Saved entries:
(** The dashboard object after the callback of an event; [PreventUpdate]
    leaves it as it is. *)
Definition handle (e : event) (d : Dashboard) : Dashboard :=
  match e with
  | SettingSelected _ => d
  | FilesUploaded c1 c2 t n1 n2 s a =>
      match upload c1 c2 t n1 n2 s a d with
      | Some (_, d') => d'
      | None => d
      end
  | RunClicked n s =>
      match validate n s d with
      | Some (_, _, d') => d'
      | None => d
      end
  | ResetClicked n =>
      match rst n d with
      | Some d' => d'
      | None => d
      end
  | ImagSwitched sw => imag_switch sw d
  | ProgressInterval => d
  end.

Definition handle_all (es : list event) (d : Dashboard) : Dashboard :=
  fold_left (fun d e => handle e d) es d.

(** Whether an event is an upload made under setting [k]. *)
Definition uploads_under (k : Z) (e : event) : bool :=
  match e with
  | FilesUploaded _ _ _ _ _ s _ => setting_is k s
  | _ => false
  end.

End Callbacks.
End run_dash.

(** ** A library to run the callbacks on

    Base64 is the real one.  The matrix container is a text of entries
    [key=row] separated by semicolons, a table is lines of comma-separated
    integers with [None] for a field that is not one ([nan]), and a
    decomposition records the data it was built from.  As numpy's
    [genfromtxt] does, the table reader returns an array for every text, an
    empty one for an empty text. *)
Module Sample.

Definition sextet (c : ascii) : option N :=
  let n := N_of_ascii c in
  (if (65 <=? n) && (n <=? 90) then Some (n - 65)
   else if (97 <=? n) && (n <=? 122) then Some (n - 71)
   else if (48 <=? n) && (n <=? 57) then Some (n + 4)
   else if n =? 43 then Some 62
   else if n =? 47 then Some 63
   else None)%N%bool.

(** The sextets before the padding; characters outside the alphabet are
    dropped. *)
Fixpoint sextets (s : string) : list N :=
  match s with
  | EmptyString => []
  | String c r =>
      if Ascii.eqb c "=" then []
      else match sextet c with
           | Some v => v :: sextets r
           | None => sextets r
           end
  end.

Fixpoint octets (fuel : nat) (l : list N) : result string :=
  match fuel, l with
  | _, [] => Ok ""
  | S f, a :: b :: c :: d :: r =>
      let w := (a * 262144 + b * 4096 + c * 64 + d)%N in
      rest <~ octets f r ;;
      Ok (String (ascii_of_N (w / 65536))
           (String (ascii_of_N ((w / 256) mod 256))
              (String (ascii_of_N (w mod 256)) rest)))
  | _, [a; b; c] =>
      let w := (a * 4096 + b * 64 + c)%N in
      Ok (String (ascii_of_N (w / 1024))
           (String (ascii_of_N ((w / 4) mod 256)) ""))
  | _, [a; b] => Ok (String (ascii_of_N ((a * 64 + b) / 16)) "")
  | _, _ => Raise (LibraryError "Incorrect padding")
  end%py.

Definition decode64 (s : string) : result string :=
  octets (String.length s) (sextets s).

(** [s.split(sep)] for a one-character separator. *)
Fixpoint split_on (sep : ascii) (s : string) : list string :=
  match s with
  | EmptyString => [EmptyString]
  | String c rest =>
      if Ascii.eqb c sep then EmptyString :: split_on sep rest
      else match split_on sep rest with
           | [] => [String c EmptyString]
           | h :: t => String c h :: t
           end
  end.

Fixpoint digits (s : string) (acc : Z) : option Z :=
  match s with
  | EmptyString => Some acc
  | String c r =>
      let n := Z.of_N (N_of_ascii c) in
      if (48 <=? n) && (n <=? 57) then digits r (10 * acc + (n - 48))
      else None
  end.

Definition field (s : string) : option Z :=
  match s with
  | EmptyString => None
  | _ => digits s 0
  end.

Definition row (line : string) : list (option Z) :=
  map field (split_on "," line).

Definition nonempty (s : string) : bool :=
  match s with EmptyString => false | _ => true end.

Definition table (text : string) : list (list (option Z)) :=
  map row (filter nonempty (split_on "010" text)).

Definition entry (e : string) : string * list (list (option Z)) :=
  match split_on "=" e with
  | key :: v :: _ => (key, [row v])
  | _ => (e, [])
  end.

Definition container (raw : string) : list (string * list (list (option Z))) :=
  map entry (filter nonempty (split_on ";" raw)).

Record decomposition : Type := mkDecomposition {
  data : list (option (list (list (option Z))));
  sampling_time : pyfloat;
  ran : bool
}.

Definition build (data : list (option (list (list (option Z)))))
  (t : pyfloat) : result decomposition :=
  if existsb is_none data
  then Raise (LibraryError "data holds an entry that is not a matrix")
  else Ok (mkDecomposition data t false).

(** The atlas is its size: the number of columns of the first row. *)
Definition atlas_of (d : decomposition) : option Z :=
  match data d with
  | Some (r :: _) :: _ => Some (Z.of_nat (List.length r))
  | _ => None
  end.

#[export] Instance lib : Collaborators := {|
  bytes := string;
  ndarray := list (list (option Z));
  Decomposition := decomposition;
  Atlas := Z;
  DataFrame := Z;
  Series := list Z;
  Table := string;
  b64decode := decode64;
  decode_utf8 := fun b => Ok b;
  loadmat := fun raw => Ok (container raw);
  genfromtxt := fun text => Ok (Some (table text));
  new_Decomposition := build;
  dcp_run := fun d => Ok (mkDecomposition (data d) (sampling_time d) true);
  dcp_atlas := atlas_of;
  atlas_size := fun a => a;
  compute_match := fun _ _ m => Ok (m, [], []);
  dcp_table := fun _ => Ok "modes";
  match_table := fun _ => Ok "match"
|}.

(** 0.72, the default of the sampling-time input. *)
Definition t072 : pyfloat := fdiv (float_of_int 72) (float_of_int 100).

(** ["1,2\n3,4\n"], ["5,6\n"] and the empty file as [.csv] uploads, and a
    container with the entries [__header__], [X], [Y], [__globals__] and one
    with no entry outside the double-underscore ones as [.mat] uploads. *)
Definition csv_a : string := "data:text/csv;base64,MSwyCjMsNAo=".
Definition csv_b : string := "data:text/csv;base64,NSw2Cg==".
Definition csv_empty : string := "data:text/csv;base64,".
Definition mat_xy : string :=
  "data:application/octet-stream;base64,X19oZWFkZXJfXz0wO1g9MSwyO1k9Myw0O19fZ2xvYmFsc19fPTA=".
Definition mat_meta : string :=
  "data:application/octet-stream;base64,X19oZWFkZXJfXz0wO19fdmVyc2lvbl9fPTE=".

Definition csv_c : string := "data:text/csv;base64,Nyw4LDkK".

(** The Comparison setting with the first group ([csv_a], two columns)
    loaded. *)
Definition group1_loaded : Dashboard :=
  run_dash.handle
    (run_dash.FilesUploaded (Some [csv_a]) None (Some t072)
       (Some ["a.csv"]) None (Some 2) (Some 5))
    init.

(** Two groups compared, then the setting changed to Mode Matching and a
    file dropped on the second slot. *)
Definition compare_then_match : list run_dash.event :=
  [ run_dash.SettingSelected (Some 2);
    run_dash.FilesUploaded (Some [csv_a]) None (Some t072)
      (Some ["a.csv"]) None (Some 2) (Some 5);
    run_dash.FilesUploaded (Some [csv_a]) (Some [csv_b]) (Some t072)
      (Some ["a.csv"]) (Some ["b.csv"]) (Some 2) (Some 5);
    run_dash.SettingSelected (Some 3);
    run_dash.FilesUploaded (Some [csv_a]) (Some [csv_c]) (Some t072)
      (Some ["a.csv"]) (Some ["c.csv"]) (Some 3) (Some 5) ].

(** The Analysis setting throughout. *)
Definition analysis_only : list run_dash.event :=
  [ run_dash.SettingSelected (Some 1);
    run_dash.FilesUploaded (Some [csv_a]) None (Some t072)
      (Some ["a.csv"]) None (Some 1) (Some 5);
    run_dash.RunClicked (Some 1) (Some 1) ].

End Sample.

(** ** What the specification says, in its own words *)

Section Specification.
Context {L : Collaborators}.

(** "selects the last top-level non-metadata entry": the entries whose key
    does not begin with the double underscore, in key order. *)
Definition qualifying (matfile : list (string * ndarray))
  : list (string * ndarray) :=
  filter (fun kv => not_dunder (fst kv)) matfile.

(** "at most one of comparison populated, matchResult populated" *)
Definition at_most_one (d : Dashboard) : Prop :=
  dcp2 d = None \/ match_df d = None.

(** "floor(degree/100 x atlas.size)" *)
Definition approxModeCount (degree atlasSize : Z) : Z :=
  degree * atlasSize / 100.

(** "required slot(s) populated per mode (slot 2 optional only in
    Analysis)"; without a mode nothing can run, and a value outside the
    three modes asks for the atlas only. *)
Definition required_present (setting : option Z) (d : Dashboard) : bool :=
  match setting with
  | None => false
  | Some s =>
      if s =? 1 then negb (is_none (dcp1 d))
      else if s =? 2 then negb (is_none (dcp1 d)) && negb (is_none (dcp2 d))
      else if s =? 3 then negb (is_none (dcp1 d)) && negb (is_none (match_df d))
      else negb (is_none (atlas d))
  end.

(** Every missing-input condition that applies, by the words that name it
    in a message. *)
Definition missing_inputs (setting : option Z) (d : Dashboard) : list string :=
  match setting with
  | None => ["No setting chosen"]
  | Some s =>
      if s =? 1 then
        if is_none (dcp1 d) then ["No file(s) chosen"] else []
      else if s =? 2 then
        (if is_none (dcp1 d) then ["Group 1 missing"] else [])
        ++ (if is_none (dcp2 d) then ["Group 2 missing"] else [])
      else if s =? 3 then
        (if is_none (dcp1 d) then ["Reference group missing"] else [])
        ++ (if is_none (match_df d) then ["Match group is loading"] else [])
      else if is_none (atlas d) then ["no atlas found"] else []
  end.

(** "accumulates every applicable missing-input condition into one
    message" *)
Definition reports_all (setting : option Z) (d : Dashboard)
  (message : string) : bool :=
  forallb (fun p => contains p message) (missing_inputs setting d).

(** The Comparison setting with neither group loaded. *)
Definition both_groups_missing (setting : option Z) (d : Dashboard) : bool :=
  run_dash.setting_is 2 setting && is_none (dcp1 d) && is_none (dcp2 d).

(** "split on the first comma": the text before it and the remainder. *)
Fixpoint split_first_comma (s : string) : option (string * string) :=
  match s with
  | EmptyString => None
  | String c r =>
      if Ascii.eqb c "," then Some (EmptyString, r)
      else match split_first_comma r with
           | Some (a, b) => Some (String c a, b)
           | None => None
           end
  end.

Fixpoint count_commas (s : string) : nat :=
  match s with
  | EmptyString => O
  | String c r => if Ascii.eqb c "," then S (count_commas r) else count_commas r
  end.

(** "min(progress mod 110, 100) as the displayed percentage" *)
Definition displayed (p : Z) : Z := Z.min (p mod 110) 100.

(** The degrees of the approximation input, 0 to 100. *)
Definition degrees : list Z := map Z.of_nat (seq 0 101).

Definition same_count (r : result Z) (z : Z) : bool :=
  match r with
  | Ok v => v =? z
  | Raise _ => false
  end.

(** "monotonically non-decreasing in degree", over the degrees of the
    input and for one atlas size. *)
Definition nondecreasing (n : Z) : bool :=
  forallb
    (fun deg =>
       match no_modes deg n, no_modes (deg + 1) n with
       | Ok a, Ok b => a <=? b
       | _, _ => false
       end)
    (map Z.of_nat (seq 0 100)).

(** The degrees at which the count of the code is not the floor. *)
Definition off_floor (n : Z) : list Z :=
  filter (fun deg => negb (same_count (no_modes deg n) (approxModeCount deg n)))
    degrees.

End Specification.

(** ** The other callbacks and helpers of [run_dash]

    The callbacks that refresh the view, the helpers that format a table
    cell, and the slot that names a download. *)

(** [s.split(sep)] for a one-character separator, and [c in s]. *)
Fixpoint split (sep : ascii) (s : string) : list string :=
  match s with
  | EmptyString => [EmptyString]
  | String c rest =>
      if Ascii.eqb c sep then EmptyString :: split sep rest
      else match split sep rest with
           | [] => [String c EmptyString]
           | h :: t => String c h :: t
           end
  end.

Fixpoint has_char (c : ascii) (s : string) : bool :=
  match s with
  | EmptyString => false
  | String a r => (Ascii.eqb a c || has_char c r)%bool
  end.

(** The line break. *)
Definition newline : ascii := "010".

**Exercise**
Proceeding from the line containing "uploads, and a" through the line containing "Definition csv_empty : string", transcribe the lines above exactly, both end lines included.

**Response to the exercise**
(** ["1,2\n3,4\n"], ["5,6\n"] and the empty file as [.csv] uploads, and a
    container with the entries [__header__], [X], [Y], [__globals__] and one
    with no entry outside the double-underscore ones as [.mat] uploads. *)
Definition csv_a : string := "data:text/csv;base64,MSwyCjMsNAo=".
Definition csv_b : string := "data:text/csv;base64,NSw2Cg==".
Definition csv_empty : string := "data:text/csv;base64,".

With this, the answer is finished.